The British MEPs – many of whom were only elected in May – are packing their bags in Brussels for the last time. British ministers have attended their last European Council meetings. Foreign Secretary Dominic Raab has signed the document ratifying Britain's exit from the EU.
And on Friday night Big Ben will (much to the frustration of some pro-Brexit MPs) witness the end of 47 years of British membership of the European project in silence.
If Britain ever rejoins, it will be many years in the future and on very different terms. Every sign is that the immediate future relationship between Britain and the EU will be a far looser relationship than Norway or even Switzerland currently have. Free movement won't be a part of it.
If you, like me, are a Brit who made your home in another EU country it's a strange feeling.
I hopped on a train to Paris at 22, got a job, fell in love with a Swede and eventually settled in Sweden. Others have moved for work, to retire, to study – or like me, just on a whim – and many have stayed. When my nieces in England are 22, many of those opportunities will be closed to them. But for too many Britons, the idea of living in another country – especially one where the language isn't English – is entirely alien.
Being an EU citizen in another EU country is a funny thing. Culturally you're an immigrant – a new language, a different culture, a frustratingly unfamiliar bureaucracy. Yet in an important sense you are there as of right, as a European citizen, not as a privilege.
For those of us already in an EU country that right is only partially protected after Brexit: we will be legal residents but not citizens, and we will lose our right to vote (in most countries) and stand for election in local, regional and European elections as well as onward freedom of movement to other European countries.
There are Brits living in the EU who welcome Brexit, and not only because they want to keep immigrants out of the UK (though some people with an underdeveloped sense of irony hold that view too).
But when we asked The Local's readers for your feelings ahead of Brexit Day, the overall sentiment was one of depression – the word 'devastated' came up again and again. 'Like a hangover that won't go away' was another comment.
And your thoughts weren't primarily occupied by your own predicaments – many of you were more worried about the big picture: Britain's future, Europe's future and the future of friends and family left behind.

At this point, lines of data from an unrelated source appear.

(* ===== verification/GwRequestSpec.v ===== *)
(** What holds of the chat request's JSON and of the response cache. *)
From S2P Require Import Prelude GoLib GoFloat GoJson GoJsonText Sensitive GoHash GwModeration GwStream GwRoute GwModelsSpec GwRequest.
Open Scope Z_scope.

(** ** Maps and their JSON *)

Lemma foldl_insert_app (l : list (bytes * json)) : ∀ (m : gmap bytes json) k, foldl (λ m kv, <[kv.1 := kv.2]> m) m l !! k =
  match last (snd <$> filter (λ kv : bytes * json, kv.1 = k) l) with Some v => Some v | None => m !! k end.
Proof.
  induction l as [|[k' v] l IH]; intros m k; [done|]. cbn [foldl fst snd]. rewrite IH, filter_cons. cbn [fst]. case_decide as Hk.
  - subst k'. rewrite fmap_cons. destruct (snd <$> filter _ l) as [|x xs] eqn:E; [cbn; by rewrite lookup_insert_eq|].
    rewrite (last_cons (k, v).2). destruct (last (x :: xs)) eqn:El; [done|]. by apply last_None in El.
  - destruct (last _); [done|]. by rewrite lookup_insert_ne.
Qed.

Lemma insert_key_perm kv l : insert_key kv l ≡ₚ kv :: l.
Proof. induction l as [|kv' l IH]; [done|]. cbn [insert_key]. destruct (bytes_leb _ _); [done|]. rewrite IH. apply perm_swap. Qed.
Lemma sorted_perm l : foldr insert_key [] l ≡ₚ l.
Proof. induction l as [|kv l IH]; [done|]. cbn [foldr]. by rewrite insert_key_perm, IH. Qed.

Lemma raw_map_list l : NoDup l.*1 → raw_map (JObj l) = list_to_map l.
Proof.
  intros Hd. apply map_eq. intros k. unfold raw_map. rewrite foldl_insert_app, lookup_empty.
  induction l as [|[k' v] l IH]; [done|]. rewrite fmap_cons in Hd. apply NoDup_cons in Hd as [Hk Hd]. cbn [list_to_map fst] in *.
  rewrite filter_cons. cbn [fst]. rewrite list_to_map_cons. rewrite lookup_insert. case_decide as Hkk.
  - subst k'. rewrite fmap_cons. assert (filter (λ kv : bytes * json, kv.1 = k) l = []) as ->; [|done].
    apply filter_all_out. intros [k2 v2] Hin Heq. cbn in Heq. subst k2. apply Hk. apply list_elem_of_fmap. by exists (k, v2).
  - by apply IH.
Qed.
Lemma raw_map_json m : raw_map (map_json m) = m.
Proof.
  unfold map_json. rewrite raw_map_list by (rewrite sorted_perm; apply NoDup_fst_map_to_list).
  rewrite <-(list_to_map_to_list m) at 2. apply list_to_map_proper; [rewrite sorted_perm; apply NoDup_fst_map_to_list|apply sorted_perm].
Qed.

Lemma delete_all_lookup (m : gmap bytes json) ks k : foldr delete m ks !! k = if decide (k ∈ ks) then None else m !! k.
Proof.
  induction ks as [|k' ks IH]; cbn [foldr]; [rewrite decide_False; [done|apply not_elem_of_nil]|].
  rewrite lookup_delete, IH. repeat case_decide; try done; set_solver.
Qed.

(** A name that is among the known ones, by evaluation. *)
Ltac known := apply (bool_decide_unpack _); vm_compute; exact I.

Section request.
Context {msg tool choice : Type}.
Variable lib : openai_lib msg tool choice.
Abbreviation ChatCompletionRequest := (ChatCompletionRequest msg tool choice).

Lemma UnmarshalRequest_raw data r : UnmarshalRequest lib data = Some r → ∃ j o, parse_json data = Some j ∧ as_struct j = Some o ∧ rq_RawJSON r = foldr delete (raw_map o) known_fields.
Proof.
  unfold UnmarshalRequest. intros (j & Hj & (o & Ho & H)%bind_Some)%bind_Some. exists j, o. split_and!; [done..|].
  repeat (apply bind_Some in H as (? & _ & H)). by simplify_eq.
Qed.

Lemma request_json_raw r : raw_map (request_json lib r) = rq_RawJSON r ∪ raw_map (JObj (known_json lib r)).
Proof. unfold request_json. case_decide as Hr; [by rewrite Hr, (left_id_L ∅ (∪))|]. apply raw_map_json. Qed.

Lemma known_keys r k : k ∉ known_fields → k ≠ bs "skill" → raw_map (JObj (known_json lib r)) !! k = None.
Proof.
  intros Hk Hs. unfold raw_map. rewrite foldl_insert_app, lookup_empty.
  assert (∀ kv, kv ∈ known_json lib r → kv.1 ∈ known_fields ∨ kv.1 = bs "skill") as Hkeys.
  { unfold known_json. intros kv. rewrite !elem_of_app. intros Hin.
    assert (∀ k v, kv ∈ [(k, v)] → kv.1 = k) as Hone by (intros ? ? Hkv; by apply list_elem_of_singleton in Hkv as ->).
    destruct Hin as [Hin|[Hin|[Hin|[Hin|[Hin|[Hin|[Hin|Hin]]]]]]].
    - apply elem_of_cons in Hin as [->|Hin%Hone]; left; [cbn [fst]|rewrite Hin]; known.
    - destruct (rq_ToolChoice r); [|by apply elem_of_nil in Hin]. apply Hone in Hin. left. rewrite Hin. known.
    - destruct (rq_Tools r); [|by apply elem_of_nil in Hin]. apply Hone in Hin. left. rewrite Hin. known.
    - destruct (feqb _ _); [by apply elem_of_nil in Hin|]. apply Hone in Hin. left. rewrite Hin. known.
    - destruct (decide (rq_MaxTokens r = 0)); [by apply elem_of_nil in Hin|]. apply Hone in Hin. left. rewrite Hin. known.
    - destruct (rq_Stream r); [|by apply elem_of_nil in Hin]. apply Hone in Hin. left. rewrite Hin. known.
    - destruct (rq_StreamOptions r); [|by apply elem_of_nil in Hin]. apply Hone in Hin. left. rewrite Hin. known.
    - destruct (decide (rq_Skill r = [])); [by apply elem_of_nil in Hin|]. apply Hone in Hin. by right. }
  rewrite filter_all_out; [done|]. intros kv Hin <-. by destruct (Hkeys kv Hin).
Qed.

(** Whatever the handler changes of a decoded request but its unknown
    fields, the body sent on has every unknown field of the client's body with
    its value, the known fields as the request has them, and the skill field of
    the gateway as the client wrote it. *)
Theorem forwarded_fields data r r' j o : UnmarshalRequest lib data = Some r → parse_json data = Some j → as_struct j = Some o →
  rq_RawJSON r' = rq_RawJSON r →
  (∀ k, k ∉ known_fields → k ≠ bs "skill" → raw_map (request_json lib r') !! k = raw_map o !! k) ∧
  (∀ k, k ∈ known_fields → raw_map (request_json lib r') !! k = raw_map (JObj (known_json lib r')) !! k) ∧
  (∀ v, raw_map o !! bs "skill" = Some v → raw_map (request_json lib r') !! bs "skill" = Some v).
Proof.
  intros Hu Hj Ho Hr. destruct (UnmarshalRequest_raw data r Hu) as (j' & o' & Hj' & Ho' & Hraw). simplify_eq.
  rewrite request_json_raw, Hr, Hraw. split_and!.
  - intros k Hk Hs. rewrite lookup_union, known_keys, delete_all_lookup, decide_False by done. by destruct (raw_map o !! k).
  - intros k Hk. rewrite lookup_union_r; [done|]. by rewrite delete_all_lookup, decide_True.
  - intros v Hv. apply lookup_union_Some_l. rewrite delete_all_lookup, decide_False; [done|]. apply (bool_decide_unpack _). vm_compute. exact I.
Qed.

(** ** The response cache *)

Lemma entry_roundtrip status ct body : - 2 ^ 63 ≤ status < 2 ^ 63 → utf8 ct → utf8 body →
  unmarshal_entry (marshal_entry status ct body) = Some (status, [(bs "Content-Type", ct)], body).
Proof.
  intros Hst Hct Hb. unfold unmarshal_entry, marshal_entry. rewrite parse_marshal.
  2: { apply storable_object; [lia|]. repeat constructor; try done; [by apply number_text_Itoa|by apply number_text_Itoa]. }
  rewrite bind_some. cbn [as_struct]. rewrite bind_some. unfold int_field, string_field, headers_field.
  rewrite !fields_cons, !fields_nil. eval_keys. cbn [app foldl]. rewrite !bind_some, ParseInt_Itoa by done. reflexivity.
Qed.

(** What a stored reply is stored as. *)
Definition content_type_of (r : response) : bytes := default [] (head (default [] (rs_headers r !! bs "Content-Type"))).

Definition cacheable (q : http_request) (r : ChatCompletionRequest) : Prop :=
  hq_post q = true ∧ hq_no_cache q ≠ bs "true" ∧ rq_Stream r = false ∧ ∃ body, hq_body q = Some body ∧ UnmarshalRequest lib body = Some r.

Lemma Middleware_miss {S : Type} (get : bytes → option bytes) (q : http_request) (r : ChatCompletionRequest) (next : header → S → response * S) h s : cacheable q r → get (buildCacheKey lib r) = None →
  Middleware lib true get q next h s =
    let '(a, s') := next (header_Set (bs "X-Cache") (bs "MISS") h) s in
    (a, s', if decide (200 ≤ rs_status a < 300 ∧ rs_body a ≠ []) then Some (buildCacheKey lib r, marshal_entry (rs_status a) (content_type_of a) (rs_body a)) else None).
Proof.
  intros (Hp & Hn & Hs & body & Hb & Hu) Hg. unfold Middleware. rewrite Hp, Hb, Hu, Hs, Hg. cbn [negb orb]. by rewrite bool_decide_eq_false_2.
Qed.
Lemma Middleware_hit {S : Type} (get : bytes → option bytes) (q : http_request) (r : ChatCompletionRequest) (next : header → S → response * S) h s text e : cacheable q r → get (buildCacheKey lib r) = Some text → text ≠ [] →
  unmarshal_entry text = Some e → Middleware lib true get q next h s = (replay h e, s, None).
Proof.
  intros (Hp & Hn & Hs & body & Hb & Hu) Hg Ht He. unfold Middleware. rewrite Hp, Hb, Hu, Hs, Hg. cbn [negb orb].
  rewrite bool_decide_eq_false_2 by done. by rewrite decide_False, He.
Qed.

Lemma replay_entry h status ct body : ct ≠ [] → replay h (status, [(bs "Content-Type", ct)], body) =
  mk_resp status (<[bs "Content-Type" := [ct]]> (<[bs "X-Cache" := [bs "HIT"]]> h)) body.
Proof.
  intros Hct. unfold replay. cbn [foldl]. unfold set_header. cbn [fst snd]. rewrite decide_False by done. unfold header_Set.
  assert (CanonicalHeaderKey (bs "Content-Type") = bs "Content-Type") as -> by (vm_compute; reflexivity).
  assert (CanonicalHeaderKey (bs "X-Cache") = bs "X-Cache") as -> by (vm_compute; reflexivity). by rewrite lookup_insert_eq.
Qed.

(** A reply stored for one request is given to every later request with
    the same model, messages and temperature to two decimals: whatever its user
    and other parameters (tools, token limit, unknown fields), it gets the same
    status, content type and body, and the handler - permissions, balance,
    moderation, metering - does not run. *)
Theorem cached_reply_ignores_the_rest {S1 S2 : Type} (get1 get2 : bytes → option bytes) (q1 q2 : http_request) (r1 r2 : ChatCompletionRequest) (next1 : header → S1 → response * S1) (next2 : header → S2 → response * S2) h1 h2 s1 s2 a s1' :
  cacheable q1 r1 → cacheable q2 r2 → get1 (buildCacheKey lib r1) = None →
  next1 (header_Set (bs "X-Cache") (bs "MISS") h1) s1 = (a, s1') →
  200 ≤ rs_status a < 300 → rs_body a ≠ [] → utf8 (rs_body a) → utf8 (content_type_of a) → content_type_of a ≠ [] →
  rq_Model r2 = rq_Model r1 → rq_Messages r2 = rq_Messages r1 → FormatFixed 2 (rq_Temperature r2) = FormatFixed 2 (rq_Temperature r1) →
  Middleware lib true get1 q1 next1 h1 s1 = (a, s1', Some (buildCacheKey lib r1, marshal_entry (rs_status a) (content_type_of a) (rs_body a))) ∧
  (get2 (buildCacheKey lib r1) = Some (marshal_entry (rs_status a) (content_type_of a) (rs_body a)) →
   Middleware lib true get2 q2 next2 h2 s2 =
     (mk_resp (rs_status a) (<[bs "Content-Type" := [content_type_of a]]> (<[bs "X-Cache" := [bs "HIT"]]> h2)) (rs_body a), s2, None)).
Proof.
  intros Hc1 Hc2 Hg Hn Hst Hb Hub Huc Hct Hm Hms Ht. split.
  - rewrite (Middleware_miss get1 q1 r1) by done. rewrite Hn. by rewrite decide_True.
  - intros Hg2. rewrite <-(replay_entry h2 (rs_status a) (content_type_of a) (rs_body a)) by done. eapply Middleware_hit; [done| | |].
    + assert (buildCacheKey lib r2 = buildCacheKey lib r1) as -> by (unfold buildCacheKey; by rewrite Hm, Hms, Ht). exact Hg2.
    + done.
    + apply entry_roundtrip; [lia|done..].
Qed.

(** What is never stored or replayed: streams, opted-out requests, bodies that
    do not parse. *)
Lemma Middleware_passes {S : Type} (get : bytes → option bytes) (q : http_request) (next : header → S → response * S) h s :
  (∀ r : ChatCompletionRequest, ¬ cacheable q r) → Middleware lib true get q next h s = (next h s, None).
Proof.
  intros Hc. unfold Middleware. destruct (hq_post q) eqn:Hp; [|done]. cbn [negb orb]. destruct (hq_body q) as [body|] eqn:Hb; [|done].
  destruct (UnmarshalRequest lib body) as [r|] eqn:Hu; [|done]. destruct (rq_Stream r) eqn:Hs; [done|]. cbn [orb].
  case_bool_decide as Hn; [done|]. exfalso. apply (Hc r). split_and!; [done..|by exists body].
Qed.
End request.

(** Compressed bytes are not text: what is replayed is not what was stored. *)
Lemma binary_body_corrupted : ∃ body e, unmarshal_entry (marshal_entry 200 (bs "application/json") body) = Some e ∧ e.2 ≠ body.
Proof.
  exists ["031"; "139"]%char, (200, [(bs "Content-Type", bs "application/json")], "031"%char :: EncodeRune RuneError).
  split; [vm_compute; reflexivity|]. vm_compute. discriminate.
Qed.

The Brexit negotiations have been deeply unsettling for many Brits living in the EU, as they have for EU citizens in the UK. We've often been asked to trust politicians with a shaky grasp of our realities and sometimes an open disdain for our views. Theresa May's 'citizens of nowhere' jibe may not have been meant for us, but for some it felt like it.

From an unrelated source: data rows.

Lemma repo_action_id max mt err : mt_ID (repo_action max mt err).1 = mt_ID mt ∧ Status (repo_action max mt err).1 = Status mt.
Proof. unfold repo_action. by repeat case_match. Qed.

(** The handler changes at most the row of its task. *)
Lemma handleTask_keeps max now found sync u t w : keeps_id sync → keeps t w → mt_ID u ≠ mt_ID t →
  keeps t (recover (handleTask max now found sync u) w).2 ∧ (recover (handleTask max now found sync u) w).1 = Ret tt.
Proof.
  intros Hid Hk Hne. unfold recover, handleTask. destruct (negb found); [done|].
  destruct (sync u) as [|mt err] eqn:Hs; [done|]. apply Hid in Hs.
  destruct (repo_action max mt err) as [mt' act] eqn:Ha. pose proof (repo_action_id max mt err) as [Hid' _]. rewrite Ha in Hid'. simpl in Hid'.
  destruct (SubmitEvent _ _) as [s|]; [|done].
  unfold UpdateStatusAndRepoSyncStatus, mbind, io_bind, io_try, next_fault, io_modify. simpl.
  destruct (mw_faults w) as [|[e|] fs]; simpl; [|done|]; destruct (mt_Mirror mt'); simpl; try done.
  all: split; [|done]; apply (keeps_put _ now (set_Status s mt')); [done|simpl; congruence].
Qed.

(** A round never touches a task that is not queued. *)
Lemma repo_round_keeps max now found sync t w : keeps_id sync → keeps t w → Status t ≠ MirrorQueued →
  ∃ w', repo_round max now found sync w = (Ret tt, w') ∧ keeps t w'.
Proof.
  intros Hid Hk Hs. unfold repo_round. destruct (wp_run _ _ _ (wp_dispatch now MirrorQueued t w Hk Hs)) as (r & w1 & Hrun & Hk1 & Hr).
  unfold mbind, io_bind, io_try. rewrite Hrun. destruct r as [u|e]; simpl; [|by eauto].
  case_decide; [by exists w1|]. destruct (handleTask_keeps max now found sync u t w1 Hid Hk1 Hr) as [Hk2 Hret].
  destruct (recover _ w1) as [o w2]. simpl in *. subst. by eauto.
Qed.

(** ** The process *)

Definition step_ok (s : mirror_step) : Prop := match s with RepoRound _ _ _ sync => keeps_id sync | _ => True end.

Brexit has also engendered a venomous political debate that has seeped into our relationships with friends and family. We now live in a world where we either approve of or disdain the political opinions of people with whom we had never previously even discussed politics. Increased engagement in politics, we've learned, isn't always an unalloyed sign of progress.
But as withdrawal approaches these tensions have subsided a bit, as they must. As Brexit became inevitable, the subject moved further into the background at the Christmas dinner table. Choosing not to fight a culture war doesn't mean renouncing your views.
Thankfully most Brits living around the EU will be able to continue their lives as before, even if some important issues – such as the rights of those who work in different countries, the rights of people who don't meet various income requirements for residency and onward freedom of movement – remain unsolved. The Local will be watching these issues closely over the coming months and years.
Indeed, if we're to play the glad game (and why not?), some genuine positives have come out of this process: more of us have reached out to fellow Brits in our communities across Europe and built deep and lasting bonds – something that's been palpable among the Brits who read The Local; more of us have become citizens in the countries in which we live, planting our masts firmly where we live, work and love; along with countless people in Britain we have reflected on what unites us as Europeans, not only what distinguishes us as Brits.
These don't compensate fully for the negatives, but they're worth recognizing.
Perhaps we've also reflected on divisions in British society, divisions reflected across Europe, that gave rise to Brexit in the first place.
Britain enters a new world on Friday night, and so do Brits living in the EU. We might not have chosen this world, but we can choose how we relate to it. We should choose carefully.